Born in Mobile, Alabama, Swingle studied music, particularly jazz, from a very young age. He learned clarinet, oboe and the piano as a child. He was playing in Mobile-area Big Bands before finishing high school. Swingle continued his music studies at the Cincinnati Conservatory of Music, from which he graduated in 1950 (Summa Cum Laude). He also met a French-born violin student, Françoise Demorest, and the couple married in 1952.
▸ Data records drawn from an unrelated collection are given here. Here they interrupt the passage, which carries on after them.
Lemma runStream_grows (env : Collaborators) (q : PartListUnion) (ts : N)
    (signal : AbortSignal) (st : State) :
  grows laterCall
    (match performMemoryRefresh env with
     | Some _ => call PerformMemoryRefresh st
     | None => call (SendMessageStream q signal) (call PerformMemoryRefresh st)
     end)
    (fst (fst (runStream env q ts signal st))).
Proof.
  assert (Hcatch : forall a b e,
             grows laterCall a b ->
             grows laterCall a
               (fst (fst
                  match e with
                  | UnauthorizedError => (call OnAuthError b, true, Completed)
                  | NodeError code _ =>
                      if eqb_js code (js "ERR_CANCELED")
                      then (b, true, UserCancelled)
                      else (handleErrorEvent env
                              {| message := getErrorMessage env e;
                                 errorStatus := None |} ts b, true, Completed)
                  | OtherError _ =>
                      (handleErrorEvent env
                         {| message := getErrorMessage env e;
                            errorStatus := None |} ts b, true, Completed)
                  end))).
  { intros a b e H.
    assert (He : forall v, grows laterCall a (handleErrorEvent env v ts b)).
    { intros v. eapply grows_trans; [exact H|].
      apply (grows_weaken handlerCall laterCall _ _ handlerCall_later),
        handleErrorEvent_grows. }
    destruct e as [|code m|m]; simpl.
    - apply grows_call; [exact I|exact H].
    - destruct (eqb_js code (js "ERR_CANCELED")); simpl; [exact H|apply He].
    - apply He. }
  unfold runStream.
  destruct (performMemoryRefresh env) as [e|]; cbn [snd fst].
  - apply Hcatch, grows_refl.
  - pose proof (processGeminiStreamEvents_grows env
                  (sendMessageStream env q signal) ts signal
                  (call (SendMessageStream q signal)
                     (call PerformMemoryRefresh st))) as H.
    destruct (processGeminiStreamEvents _ _ _ _ _) as [s [status|e]];
      cbn [snd fst] in *; [exact H|].
    apply Hcatch, H.
Qed.

Lemma finishTurn_grows (r : Render) (hasError : bool)
    (status : StreamProcessingStatus) (ts : N) (st : State) :
  grows laterCall st (fst (finishTurn r hasError status ts st)).
Proof.
  unfold finishTurn, submitNextFromQueue, addItem.
  destruct (pendingHistoryItemRef st); simpl;
    match goal with |- context [if ?c then _ else _] => destruct c end;
    try destruct (messageQueue r); simpl; grows_tac.
Qed.

Lemma prepareQueryForGemini_parts (env : Collaborators)
    (parts : list PartUnion) (ts : N) (signal : AbortSignal) (st : State) :
  turnCancelledRef st = false ->
  prepareQueryForGemini env (PLArray parts) ts signal st
  = (st, Some (PLArray parts)).
Proof. intros H. unfold prepareQueryForGemini. now rewrite H. Qed.

(** A continuation with tool responses goes straight to the model. *)
Lemma submitQueryOnce_continuation (r : Render) (env : Collaborators)
    (parts : list PartUnion) (st : State) :
  let turn := setThought None (setIsResponding true (fst (startTurn st))) in
  let ran := runStream env (PLArray parts) (now st) (controllers st) turn in
  submitQueryOnce r env (PLArray parts) true st
  = finishTurn r (snd (fst ran)) (snd ran) (now st) (fst (fst ran)).
Proof.
  intros turn ran. unfold submitQueryOnce.
  rewrite !andb_false_r.
  rewrite prepareQueryForGemini_parts by reflexivity.
  cbn [snd fst]. fold turn.
  change (now (fst (startTurn st))) with (now st).
  change (snd (startTurn st)) with (controllers st).
  fold ran. now destruct ran as [[s h] t].
Qed.

Lemma continuation_effects (r : Render) (env : Collaborators)
    (parts : list PartUnion) (st : State) :
  let out := submitQueryOnce r env (PLArray parts) true st in
  st_toolCalls (fst out) = st_toolCalls st
  /\ submittedMarks (fst out) = submittedMarks st
  /\ (toolCalls r <> [] -> snd out = None)
  /\ (performMemoryRefresh env = None ->
      openedStreams (fst out)
      = openedStreams st ++ [(PLArray parts, controllers st)]).
Proof.
  intros out. unfold out. rewrite submitQueryOnce_continuation.
  set (turn := setThought None (setIsResponding true (fst (startTurn st)))).
  set (ran := runStream env (PLArray parts) (now st) (controllers st) turn).
  pose proof (runStream_grows env (PLArray parts) (now st) (controllers st)
                turn) as Hrun.
  fold ran in Hrun.
  pose proof (finishTurn_grows r (snd (fst ran)) (snd ran) (now st)
                (fst (fst ran))) as Hfin.
  pose proof (grows_trans _ _ _ _ Hrun Hfin) as H.
  set (final := fst (finishTurn r (snd (fst ran)) (snd ran) (now st)
                       (fst (fst ran)))) in *.
  clearbody final. clear Hrun Hfin.
  repeat split.
  - destruct H as [E _]. rewrite E.
    now destruct (performMemoryRefresh env).
  - rewrite (grows_submittedMarks _ _ H).
    destruct (performMemoryRefresh env); unfold submittedMarks; simpl;
      rewrite !flat_map_app; simpl; now rewrite !app_nil_r.
  - intros Hne.
    destruct (finishTurn_spec r (snd (fst ran)) (snd ran) (now st)
                (fst (fst ran))) as (_ & _ & _ & _ & Hiff & _).
    destruct (snd (finishTurn _ _ _ _ _)) eqn:E; [|reflexivity].
    exfalso. apply Hne, Hiff. discriminate.
  - intros Href. rewrite Href in H. rewrite (grows_openedStreams _ _ H).
    unfold openedStreams. simpl. rewrite !flat_map_app. simpl.
    now rewrite !app_nil_r.
Qed.






(** * Further properties of the hook *)

(** ** What stream events leave alone *)

Lemma sameOutside_refl (st : State) : sameOutside st st.
Proof. repeat split. Qed.

Lemma sameOutside_trans (a b c : State) :
  sameOutside a b -> sameOutside b c -> sameOutside a c.
Proof.
  intros (A1 & A2 & A3 & A4 & A5) (B1 & B2 & B3 & B4 & B5).
  repeat split; congruence.
Qed.

Lemma handleContentEvent_frame (env : Collaborators) (v buf : jsstring)
    (ts : N) (st : State) :
  let st' := fst (handleContentEvent env v buf ts st) in
  sameOutside st st'
  /\ turnCancelledRef st' = turnCancelledRef st
  /\ st_thought st' = st_thought st
  /\ st_isResponding st' = st_isResponding st.
Proof.
  unfold handleContentEvent, startGeminiItem, splitGeminiMessage,
    addPendingItem, addItem, sameOutside.
  destruct (turnCancelledRef st) eqn:E; [simpl; rewrite ?E; repeat split|].
  destruct (negb (isGeminiItem (pendingHistoryItemRef st)));
    destruct (pendingHistoryItemRef st); simpl;
    match goal with |- context [(?a =? ?b)%Z] => destruct (a =? b)%Z end;
    simpl; rewrite ?E; repeat split.
Qed.

Lemma handleUserCancelledEvent_frame (ts : N) (st : State) :
  let st' := handleUserCancelledEvent ts st in
  sameOutside st st'
  /\ turnCancelledRef st' = turnCancelledRef st
  /\ st_thought st' = st_thought st.
Proof.
  unfold handleUserCancelledEvent, addItem, sameOutside.
  destruct (turnCancelledRef st) eqn:E; [simpl; rewrite ?E; repeat split|].
  destruct (pendingHistoryItemRef st) as [item|]; [destruct (type item)|];
    simpl; rewrite ?E; repeat split.
Qed.

Lemma handleErrorEvent_frame (env : Collaborators) (v : ErrorValue) (ts : N)
    (st : State) :
  let st' := handleErrorEvent env v ts st in
  sameOutside st st'
  /\ turnCancelledRef st' = turnCancelledRef st
  /\ st_thought st' = st_thought st
  /\ st_isResponding st' = st_isResponding st
  /\ pendingHistoryItemRef st' = None.
Proof.
  unfold handleErrorEvent, addItem, sameOutside.
  destruct (pendingHistoryItemRef st) eqn:E; simpl; rewrite ?E; repeat split.
Qed.

Lemma useInput_frame (r : Render) (key : InkKey) (st : State) :
  let st' := useInput r key st in
  sameOutside st st' /\ st_thought st' = st_thought st.
Proof.
  unfold useInput, addPendingItem, addItem, sameOutside. cbv zeta.
  destruct (isResponding_state (streamingState r) && escape key);
    [|repeat split].
  destruct (turnCancelledRef st); [repeat split|].
  simpl. destruct (abortControllerRef st) eqn:Ea; simpl;
    destruct (pendingHistoryItemRef st); simpl; repeat split; exact Ea.
Qed.

Lemma handleEvent_frame (env : Collaborators) (ts : N) (event : GeminiEvent)
    (l : Loop) :
  let st' := live (handleEvent env ts event l) in
  sameOutside (live l) st'
  /\ turnCancelledRef st' = turnCancelledRef (live l)
  /\ st_thought st'
     = match event with
       | Thought value => Some value
       | _ => st_thought (live l)
       end.
Proof.
  destruct event; simpl.
  - repeat split.
  - destruct (handleContentEvent_frame env value (geminiMessageBuffer l) ts
                (live l)) as (A & B & C & _). auto.
  - repeat split.
  - apply handleUserCancelledEvent_frame.
  - destruct (handleErrorEvent_frame env value ts (live l))
      as (A & B & C & _). auto.
  - repeat split.
  - repeat split.
  - repeat split.
  - repeat split.
Qed.

Lemma arrive_frame (env : Collaborators) (ts : N) (a : Arrival) (l : Loop) :
  sameOutside (live l) (live (arrive env ts a l)).
Proof.
  destruct a as [event|r key]; simpl.
  - apply handleEvent_frame.
  - apply useInput_frame.
Qed.

Lemma consume_frame (env : Collaborators) (ts : N) (arrived : list Arrival)
    (l : Loop) :
  sameOutside (live l) (live (consume env ts arrived l)).
Proof.
  revert l; induction arrived as [|a arrived IH]; intros l; simpl.
  - apply sameOutside_refl.
  - eapply sameOutside_trans; [apply arrive_frame|apply IH].
Qed.

Lemma stream_leaves_queue_and_flag_aux (env : Collaborators) (ts : N)
    (arrived : list Arrival) (l : Loop) :
  sameOutside (live l) (live (consume env ts arrived l))
  /\ (existsb isKeyPress arrived = false ->
      turnCancelledRef (live (consume env ts arrived l))
      = turnCancelledRef (live l)).
Proof.
  split; [apply consume_frame|].
  revert l.
  induction arrived as [|a arrived IH]; intros l H; simpl in *; [reflexivity|].
  apply orb_false_iff in H. destruct H as [Ha H].
  rewrite (IH _ H).
  destruct a as [event|r key]; [|discriminate].
  simpl. apply handleEvent_frame.
Qed.
(** * Email-AI-Agent: the agent route (searchEmails, parseEmailData,
      calculateSum, callAgentWithRetry, agentSolveQuery, POST)

    A shallow embedding of the query route of the email agent and the
    properties its specification states about it.

    Conventions.
    - A JavaScript string is the list of its UTF-16 code units ([jsstring]);
      [length], [slice] and the regular expressions of the source all work on
      code units, so does the model.
    - A JavaScript number that holds an amount is a rational ([Q]); the
      rounding of IEEE doubles is not modelled.
    - Calls that leave the process (the reasoning service, the mail store,
      the token refresh, timers) are read from an environment indexed by a
      clock that advances at every such call, and are recorded in a log;
      [Math.random] is read from the same environment.
    - The text of a prompt is not modelled: a prompt is the record of the
      values interpolated into its template.
    - [JSON.parse], the base64 and UTF-8 decoding, [toLowerCase] outside
      ASCII, [toLocaleString] and [decodeURIComponent] are parameters; a
      parsed decision has the field types of the interface [AgentPlan]. *)

From Stdlib Require Import String Ascii.
From Stdlib Require Import List NArith ZArith QArith Qminmax Lia Bool Arith.
Import ListNotations.

Set Implicit Arguments.
Close Scope Q_scope.
Open Scope nat_scope.

(* ================================================================== *)
(** ** JavaScript strings *)
(* ================================================================== *)

Module JS.

Definition jsstring := list N.

(** An ASCII literal of the source as code units. *)
Definition lit (s : string) : jsstring :=
  map N_of_ascii (list_ascii_of_string s).

Definition streq (a b : jsstring) : bool :=
  if list_eq_dec N.eq_dec a b then true else false.

Lemma streq_true (a b : jsstring) : streq a b = true <-> a = b.
Proof. unfold streq; destruct (list_eq_dec N.eq_dec a b); split; congruence. Qed.

Lemma streq_refl (a : jsstring) : streq a a = true.
Proof. apply streq_true; reflexivity. Qed.

(** Truthiness of a string value: the empty string is falsy. *)
Definition truthy (s : jsstring) : bool :=
  match s with [] => false | _ => true end.

(** [x || d] on an optional string: [undefined] and the empty string fall
    through. *)
Definition or_else (x : option jsstring) (d : jsstring) : jsstring :=
  match x with
  | Some s => if truthy s then s else d
  | None => d
  end.

Definition in_range (lo hi c : N) : bool := (lo <=? c)%N && (c <=? hi)%N.

Definition is_digit (c : N) : bool := in_range 48 57 c.
Definition is_upper (c : N) : bool := in_range 65 90 c.
Definition is_lower (c : N) : bool := in_range 97 122 c.
Definition is_ascii (c : N) : bool := (c <? 128)%N.

(** WhiteSpace and LineTerminator of ECMAScript: what [trim] removes and
    what [\s] matches. *)
Definition is_space (c : N) : bool :=
  in_range 9 13 c || (c =? 32)%N || (c =? 160)%N || (c =? 5760)%N
  || in_range 8192 8202 c || (c =? 8232)%N || (c =? 8233)%N
  || (c =? 8239)%N || (c =? 8287)%N || (c =? 12288)%N || (c =? 65279)%N.

Fixpoint dropWhile (p : N -> bool) (s : jsstring) : jsstring :=
  match s with
  | [] => []
  | c :: t => if p c then dropWhile p t else s
  end.

Definition trimStart (s : jsstring) : jsstring := dropWhile is_space s.
Definition trimEnd (s : jsstring) : jsstring := rev (dropWhile is_space (rev s)).
Definition trim (s : jsstring) : jsstring := trimEnd (trimStart s).

Fixpoint startsWith (s p : jsstring) {struct p} : bool :=
  match p with
  | [] => true
  | a :: p' =>
      match s with
      | [] => false
      | b :: s' => (a =? b)%N && startsWith s' p'
      end
  end.

(** [s.includes(sub)]. *)
Fixpoint includes (s sub : jsstring) : bool :=
  startsWith s sub ||
  match s with
  | [] => false
  | _ :: t => includes t sub
  end.

(** [s.substring(n)] for a non-negative [n]. *)
Definition substring (n : nat) (s : jsstring) : jsstring := skipn n s.

(** [s.slice(0, n)] for a non-negative [n]. *)
Definition slice0 (n : nat) (s : jsstring) : jsstring := firstn n s.

(** [s.split(sep)] for a separator of one code unit. *)
Fixpoint split (sep : N) (s : jsstring) : list jsstring :=
  match s with
  | [] => [[]]
  | c :: t =>
      if (c =? sep)%N then [] :: split sep t
      else match split sep t with
           | [] => [[c]]
           | w :: ws => (c :: w) :: ws
           end
  end.

(** [parts.join(sep)]. *)
Fixpoint join (sep : jsstring) (parts : list jsstring) : jsstring :=
  match parts with
  | [] => []
  | [w] => w
  | w :: ws => w ++ sep ++ join sep ws
  end.

Definition lower_ascii (c : N) : N := if is_upper c then (c + 32)%N else c.
Definition upper_ascii (c : N) : N := if is_lower c then (c - 32)%N else c.

Section Case.
(** [String.prototype.toLowerCase] on a string that has a code unit outside
    ASCII is left to the platform. *)
Variable unicodeLower : jsstring -> jsstring.

Definition toLowerCase (s : jsstring) : jsstring :=
  if forallb is_ascii s then map lower_ascii s else unicodeLower s.
End Case.

(** *** parseFloat

    The decimal part of the StrDecimalLiteral grammar: leading white space,
    an optional sign, digits, an optional fraction.  Exponents and
    [Infinity] are not modelled; [None] is NaN. *)

Definition digit_val (c : N) : Z := Z.of_N (c - 48).

Fixpoint takeWhile (p : N -> bool) (s : jsstring) : jsstring :=
  match s with
  | [] => []
  | c :: t => if p c then c :: takeWhile p t else []
  end.

Definition int_of_digits (ds : jsstring) : Z :=
  fold_left (fun acc c => (acc * 10 + digit_val c)%Z) ds 0%Z.

Fixpoint pow10 (n : nat) : positive :=
  match n with
  | O => 1%positive
  | S n' => (10 * pow10 n')%positive
  end.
Swingle then moved to France in 1951 on a Fulbright scholarship, where he studied piano with Walter Gieseking and also worked as a rehearsal pianist for Les Ballets de Paris. In 1959, he was a founding member of Les Double Six of Paris, which specialised in scat singing of jazz standards. Swingle subsequently applied the scat singing idea to the works of Johann Sebastian Bach. This concept was the foundation for The Swingle Singers, which became fully established by 1962. The Swingle Singers released their albums Jazz Sebastian Bach and Bach's Greatest Hits in 1963. Their early recordings won five Grammy Awards.
Swingle disbanded the original Swingle Singers in 1973. He moved to London and formed an English group, which variously had the names Swingle II and the New Swingle Singers. With the new group, he expanded the earlier group's repertoire to include classical and avant-garde works along with the scat and jazz vocal arrangements.
In 1984, Swingle returned to live in America. Though he remained musical advisor for his London-based group, he devoted most of his time to workshops, guest conducting and the dissemination of his printed arrangements through his publishing company, Swingle Music.